• TASK INSTRUCTIONS: Go through the records line by line and work out how many lines hold the word "theme". Answer with the number only.

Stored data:
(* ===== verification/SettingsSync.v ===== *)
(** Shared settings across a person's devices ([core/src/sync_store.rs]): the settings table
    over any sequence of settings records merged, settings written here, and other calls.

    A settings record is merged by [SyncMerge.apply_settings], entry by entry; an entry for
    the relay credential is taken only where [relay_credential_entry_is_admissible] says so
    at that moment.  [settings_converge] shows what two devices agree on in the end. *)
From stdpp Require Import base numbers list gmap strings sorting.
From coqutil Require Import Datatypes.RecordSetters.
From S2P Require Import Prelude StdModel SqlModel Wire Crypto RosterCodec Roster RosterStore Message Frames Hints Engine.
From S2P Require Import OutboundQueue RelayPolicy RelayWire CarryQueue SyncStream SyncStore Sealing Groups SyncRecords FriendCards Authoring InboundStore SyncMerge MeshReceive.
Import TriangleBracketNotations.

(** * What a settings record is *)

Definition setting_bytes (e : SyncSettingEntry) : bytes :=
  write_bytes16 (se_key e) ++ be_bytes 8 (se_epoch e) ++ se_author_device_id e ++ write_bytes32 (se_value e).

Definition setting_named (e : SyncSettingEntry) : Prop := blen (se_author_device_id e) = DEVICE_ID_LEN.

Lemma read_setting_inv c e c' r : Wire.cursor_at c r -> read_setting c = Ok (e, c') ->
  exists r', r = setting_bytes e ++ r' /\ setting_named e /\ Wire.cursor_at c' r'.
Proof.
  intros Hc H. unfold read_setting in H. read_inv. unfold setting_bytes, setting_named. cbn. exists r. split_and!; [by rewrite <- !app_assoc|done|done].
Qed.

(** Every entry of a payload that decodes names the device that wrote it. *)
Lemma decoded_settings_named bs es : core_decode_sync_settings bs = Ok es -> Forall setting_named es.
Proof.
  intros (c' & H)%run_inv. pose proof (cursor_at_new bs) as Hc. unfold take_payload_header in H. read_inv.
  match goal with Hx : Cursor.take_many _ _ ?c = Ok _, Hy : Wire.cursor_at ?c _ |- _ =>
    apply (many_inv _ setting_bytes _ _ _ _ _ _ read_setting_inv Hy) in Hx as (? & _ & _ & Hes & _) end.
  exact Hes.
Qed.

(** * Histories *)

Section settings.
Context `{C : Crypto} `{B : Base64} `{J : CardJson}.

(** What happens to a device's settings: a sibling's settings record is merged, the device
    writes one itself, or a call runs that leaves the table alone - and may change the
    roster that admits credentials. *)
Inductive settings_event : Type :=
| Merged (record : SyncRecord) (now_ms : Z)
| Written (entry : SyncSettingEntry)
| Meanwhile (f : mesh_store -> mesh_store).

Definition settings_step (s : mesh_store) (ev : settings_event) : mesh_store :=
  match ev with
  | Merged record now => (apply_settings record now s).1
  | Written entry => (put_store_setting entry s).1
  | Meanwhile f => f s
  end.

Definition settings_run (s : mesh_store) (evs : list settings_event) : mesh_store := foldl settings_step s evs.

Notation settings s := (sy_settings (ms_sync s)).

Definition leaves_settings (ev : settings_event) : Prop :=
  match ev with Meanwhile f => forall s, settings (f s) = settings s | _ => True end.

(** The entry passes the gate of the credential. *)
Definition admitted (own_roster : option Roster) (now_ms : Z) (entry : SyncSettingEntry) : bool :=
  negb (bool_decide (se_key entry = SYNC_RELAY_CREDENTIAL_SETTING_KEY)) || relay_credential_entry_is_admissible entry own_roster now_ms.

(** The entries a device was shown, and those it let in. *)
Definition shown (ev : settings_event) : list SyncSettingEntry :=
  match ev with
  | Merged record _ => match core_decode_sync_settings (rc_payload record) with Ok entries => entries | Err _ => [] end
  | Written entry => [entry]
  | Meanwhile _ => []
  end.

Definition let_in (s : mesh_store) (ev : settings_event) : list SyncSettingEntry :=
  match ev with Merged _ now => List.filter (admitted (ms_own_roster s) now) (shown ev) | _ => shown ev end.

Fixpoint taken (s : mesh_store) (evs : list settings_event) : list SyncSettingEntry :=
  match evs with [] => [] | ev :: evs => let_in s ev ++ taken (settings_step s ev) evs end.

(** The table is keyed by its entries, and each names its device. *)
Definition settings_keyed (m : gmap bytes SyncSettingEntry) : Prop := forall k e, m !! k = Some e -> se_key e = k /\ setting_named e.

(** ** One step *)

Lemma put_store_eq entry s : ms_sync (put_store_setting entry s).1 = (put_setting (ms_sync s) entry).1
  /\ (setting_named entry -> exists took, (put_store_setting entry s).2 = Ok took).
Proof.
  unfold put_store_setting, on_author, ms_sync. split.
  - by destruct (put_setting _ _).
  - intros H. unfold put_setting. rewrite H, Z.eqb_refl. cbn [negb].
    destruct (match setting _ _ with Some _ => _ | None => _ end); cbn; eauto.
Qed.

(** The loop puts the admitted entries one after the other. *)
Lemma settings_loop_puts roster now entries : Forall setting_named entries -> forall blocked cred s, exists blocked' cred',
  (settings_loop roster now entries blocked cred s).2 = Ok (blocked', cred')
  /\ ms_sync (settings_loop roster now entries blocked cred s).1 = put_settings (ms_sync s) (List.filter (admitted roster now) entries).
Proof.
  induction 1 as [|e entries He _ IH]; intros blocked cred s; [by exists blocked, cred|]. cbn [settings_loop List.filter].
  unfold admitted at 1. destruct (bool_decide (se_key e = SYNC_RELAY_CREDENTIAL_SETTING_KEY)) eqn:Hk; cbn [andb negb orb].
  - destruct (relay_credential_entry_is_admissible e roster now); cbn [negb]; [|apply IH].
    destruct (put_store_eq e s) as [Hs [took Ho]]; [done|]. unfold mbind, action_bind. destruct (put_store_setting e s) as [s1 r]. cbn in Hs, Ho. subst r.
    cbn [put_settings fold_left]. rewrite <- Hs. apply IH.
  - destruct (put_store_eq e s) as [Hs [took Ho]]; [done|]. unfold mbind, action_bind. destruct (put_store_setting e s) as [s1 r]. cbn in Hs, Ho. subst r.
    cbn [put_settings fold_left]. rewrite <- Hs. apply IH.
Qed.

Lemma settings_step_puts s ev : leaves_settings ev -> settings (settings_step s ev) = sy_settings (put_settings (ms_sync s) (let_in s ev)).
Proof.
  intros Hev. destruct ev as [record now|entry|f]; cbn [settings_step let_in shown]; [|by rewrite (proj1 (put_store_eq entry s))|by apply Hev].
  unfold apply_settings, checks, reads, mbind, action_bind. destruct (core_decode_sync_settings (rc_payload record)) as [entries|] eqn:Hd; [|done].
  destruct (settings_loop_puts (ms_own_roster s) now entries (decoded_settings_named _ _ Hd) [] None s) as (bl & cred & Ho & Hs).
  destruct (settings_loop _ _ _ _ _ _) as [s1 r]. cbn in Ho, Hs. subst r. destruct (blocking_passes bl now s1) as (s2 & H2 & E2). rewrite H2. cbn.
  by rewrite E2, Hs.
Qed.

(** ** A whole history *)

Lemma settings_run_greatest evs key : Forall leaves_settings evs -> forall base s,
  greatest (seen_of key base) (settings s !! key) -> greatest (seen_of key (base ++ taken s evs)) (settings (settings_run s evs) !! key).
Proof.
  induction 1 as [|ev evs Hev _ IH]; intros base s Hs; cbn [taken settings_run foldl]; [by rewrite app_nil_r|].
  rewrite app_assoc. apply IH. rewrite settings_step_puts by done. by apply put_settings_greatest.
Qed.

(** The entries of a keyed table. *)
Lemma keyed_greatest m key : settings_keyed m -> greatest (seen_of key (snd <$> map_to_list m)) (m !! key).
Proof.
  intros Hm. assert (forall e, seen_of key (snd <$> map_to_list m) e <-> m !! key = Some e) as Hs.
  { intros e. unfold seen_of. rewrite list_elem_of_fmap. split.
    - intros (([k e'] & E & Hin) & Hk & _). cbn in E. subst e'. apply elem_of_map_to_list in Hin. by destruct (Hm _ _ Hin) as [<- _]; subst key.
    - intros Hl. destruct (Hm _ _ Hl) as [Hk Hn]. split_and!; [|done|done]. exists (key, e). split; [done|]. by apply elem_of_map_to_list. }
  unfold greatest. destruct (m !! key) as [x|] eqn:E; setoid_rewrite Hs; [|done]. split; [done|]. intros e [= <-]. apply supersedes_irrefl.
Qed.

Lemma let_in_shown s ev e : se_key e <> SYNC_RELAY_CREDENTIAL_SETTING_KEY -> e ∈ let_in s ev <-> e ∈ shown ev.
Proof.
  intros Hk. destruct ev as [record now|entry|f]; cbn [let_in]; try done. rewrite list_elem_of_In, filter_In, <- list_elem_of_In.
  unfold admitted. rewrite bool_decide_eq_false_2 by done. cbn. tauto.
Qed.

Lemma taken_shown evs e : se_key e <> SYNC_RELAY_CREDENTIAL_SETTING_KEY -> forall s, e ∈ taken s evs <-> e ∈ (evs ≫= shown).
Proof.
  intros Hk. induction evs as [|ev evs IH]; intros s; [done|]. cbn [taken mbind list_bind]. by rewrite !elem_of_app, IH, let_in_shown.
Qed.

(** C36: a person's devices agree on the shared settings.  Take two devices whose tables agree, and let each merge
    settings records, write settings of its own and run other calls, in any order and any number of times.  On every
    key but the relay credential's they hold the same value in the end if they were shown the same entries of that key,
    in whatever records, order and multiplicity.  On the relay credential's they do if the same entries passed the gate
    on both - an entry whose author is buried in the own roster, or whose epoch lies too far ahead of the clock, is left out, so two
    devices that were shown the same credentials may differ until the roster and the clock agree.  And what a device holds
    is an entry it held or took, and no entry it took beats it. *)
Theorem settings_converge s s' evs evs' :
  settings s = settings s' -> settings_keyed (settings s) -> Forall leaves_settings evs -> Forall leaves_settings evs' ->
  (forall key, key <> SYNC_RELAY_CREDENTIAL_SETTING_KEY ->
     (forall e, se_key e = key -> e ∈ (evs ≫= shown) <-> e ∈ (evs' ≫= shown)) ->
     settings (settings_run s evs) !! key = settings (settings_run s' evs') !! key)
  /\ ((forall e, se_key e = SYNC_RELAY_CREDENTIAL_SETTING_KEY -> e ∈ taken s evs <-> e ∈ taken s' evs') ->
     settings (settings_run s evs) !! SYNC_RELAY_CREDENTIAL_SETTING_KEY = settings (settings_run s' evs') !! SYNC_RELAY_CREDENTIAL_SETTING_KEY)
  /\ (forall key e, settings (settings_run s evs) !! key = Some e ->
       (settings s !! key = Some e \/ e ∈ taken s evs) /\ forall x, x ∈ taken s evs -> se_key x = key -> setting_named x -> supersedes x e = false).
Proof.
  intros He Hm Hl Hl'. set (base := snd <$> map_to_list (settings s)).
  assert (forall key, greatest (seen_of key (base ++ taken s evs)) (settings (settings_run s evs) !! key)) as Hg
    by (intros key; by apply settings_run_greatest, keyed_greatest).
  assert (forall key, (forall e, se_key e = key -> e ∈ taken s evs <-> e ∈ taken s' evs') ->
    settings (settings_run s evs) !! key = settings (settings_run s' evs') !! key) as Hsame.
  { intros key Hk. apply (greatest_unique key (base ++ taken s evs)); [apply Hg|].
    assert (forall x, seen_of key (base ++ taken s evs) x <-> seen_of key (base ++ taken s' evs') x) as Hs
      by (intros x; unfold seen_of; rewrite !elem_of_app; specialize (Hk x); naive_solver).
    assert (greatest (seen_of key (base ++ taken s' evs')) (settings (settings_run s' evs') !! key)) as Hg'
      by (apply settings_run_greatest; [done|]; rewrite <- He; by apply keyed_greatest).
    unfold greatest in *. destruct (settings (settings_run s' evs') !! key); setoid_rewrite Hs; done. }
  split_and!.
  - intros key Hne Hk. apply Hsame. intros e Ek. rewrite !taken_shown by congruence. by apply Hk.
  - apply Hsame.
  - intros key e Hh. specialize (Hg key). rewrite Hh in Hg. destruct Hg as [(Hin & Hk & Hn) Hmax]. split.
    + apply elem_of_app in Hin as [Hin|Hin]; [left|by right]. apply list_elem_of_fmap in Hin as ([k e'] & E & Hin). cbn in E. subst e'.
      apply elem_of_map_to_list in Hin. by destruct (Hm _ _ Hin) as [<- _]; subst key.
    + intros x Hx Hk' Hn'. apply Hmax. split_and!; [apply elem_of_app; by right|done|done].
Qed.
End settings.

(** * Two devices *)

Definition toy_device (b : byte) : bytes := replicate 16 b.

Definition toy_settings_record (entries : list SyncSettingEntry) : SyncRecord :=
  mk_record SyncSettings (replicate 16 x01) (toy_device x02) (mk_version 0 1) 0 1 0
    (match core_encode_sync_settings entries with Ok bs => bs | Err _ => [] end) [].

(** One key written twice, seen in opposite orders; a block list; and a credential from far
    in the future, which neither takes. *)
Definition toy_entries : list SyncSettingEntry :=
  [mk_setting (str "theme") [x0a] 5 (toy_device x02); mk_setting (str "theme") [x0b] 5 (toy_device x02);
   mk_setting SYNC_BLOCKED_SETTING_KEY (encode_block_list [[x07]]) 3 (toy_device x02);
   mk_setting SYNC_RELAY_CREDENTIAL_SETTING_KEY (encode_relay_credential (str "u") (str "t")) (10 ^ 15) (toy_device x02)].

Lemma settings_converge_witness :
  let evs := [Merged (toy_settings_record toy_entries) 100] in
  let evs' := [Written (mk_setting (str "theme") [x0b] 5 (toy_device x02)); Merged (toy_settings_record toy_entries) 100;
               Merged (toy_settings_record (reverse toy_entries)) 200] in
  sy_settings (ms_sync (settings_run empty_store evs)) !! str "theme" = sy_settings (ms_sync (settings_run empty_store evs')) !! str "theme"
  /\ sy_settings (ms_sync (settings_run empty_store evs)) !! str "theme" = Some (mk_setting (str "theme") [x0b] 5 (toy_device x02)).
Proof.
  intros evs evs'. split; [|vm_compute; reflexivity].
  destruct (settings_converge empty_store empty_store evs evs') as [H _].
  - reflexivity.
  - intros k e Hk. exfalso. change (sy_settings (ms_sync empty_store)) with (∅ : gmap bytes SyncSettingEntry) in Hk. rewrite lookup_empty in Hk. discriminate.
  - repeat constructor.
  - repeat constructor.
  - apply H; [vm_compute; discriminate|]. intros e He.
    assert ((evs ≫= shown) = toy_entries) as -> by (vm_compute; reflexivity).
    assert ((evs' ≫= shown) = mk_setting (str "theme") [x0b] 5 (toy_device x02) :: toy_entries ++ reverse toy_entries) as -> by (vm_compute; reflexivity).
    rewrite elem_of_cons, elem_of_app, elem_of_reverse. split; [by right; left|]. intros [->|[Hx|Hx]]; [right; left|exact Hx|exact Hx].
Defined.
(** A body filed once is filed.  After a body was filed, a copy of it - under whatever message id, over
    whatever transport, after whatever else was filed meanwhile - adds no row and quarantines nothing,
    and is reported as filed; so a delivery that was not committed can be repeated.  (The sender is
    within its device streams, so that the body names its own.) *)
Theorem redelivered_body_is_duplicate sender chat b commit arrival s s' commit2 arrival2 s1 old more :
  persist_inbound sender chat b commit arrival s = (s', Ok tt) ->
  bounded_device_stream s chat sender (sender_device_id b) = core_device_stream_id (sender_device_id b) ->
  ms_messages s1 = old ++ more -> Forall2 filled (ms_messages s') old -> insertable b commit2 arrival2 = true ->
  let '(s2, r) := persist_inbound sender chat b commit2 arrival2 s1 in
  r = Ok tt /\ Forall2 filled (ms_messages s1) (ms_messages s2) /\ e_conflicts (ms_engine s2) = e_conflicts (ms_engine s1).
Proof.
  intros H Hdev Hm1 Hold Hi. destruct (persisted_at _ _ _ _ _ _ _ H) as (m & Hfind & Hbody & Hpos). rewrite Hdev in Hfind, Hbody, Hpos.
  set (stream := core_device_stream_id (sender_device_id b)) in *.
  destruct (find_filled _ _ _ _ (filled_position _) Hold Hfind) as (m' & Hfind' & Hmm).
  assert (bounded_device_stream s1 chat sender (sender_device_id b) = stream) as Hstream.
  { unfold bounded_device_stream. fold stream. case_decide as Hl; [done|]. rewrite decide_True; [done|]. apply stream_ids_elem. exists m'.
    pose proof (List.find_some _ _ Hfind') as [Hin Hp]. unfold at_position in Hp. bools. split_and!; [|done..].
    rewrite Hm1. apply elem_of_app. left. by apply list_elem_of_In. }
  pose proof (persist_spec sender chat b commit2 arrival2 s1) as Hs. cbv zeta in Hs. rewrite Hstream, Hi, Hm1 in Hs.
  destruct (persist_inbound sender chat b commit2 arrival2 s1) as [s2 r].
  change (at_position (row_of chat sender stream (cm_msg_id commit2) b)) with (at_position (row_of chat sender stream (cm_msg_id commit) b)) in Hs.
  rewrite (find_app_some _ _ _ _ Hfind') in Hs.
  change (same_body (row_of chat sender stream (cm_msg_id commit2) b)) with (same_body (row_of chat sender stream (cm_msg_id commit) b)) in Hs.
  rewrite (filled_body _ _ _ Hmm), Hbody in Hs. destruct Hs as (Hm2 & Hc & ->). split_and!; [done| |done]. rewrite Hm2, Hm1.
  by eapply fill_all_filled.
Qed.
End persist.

• RESULT FOR THIS TASK: 5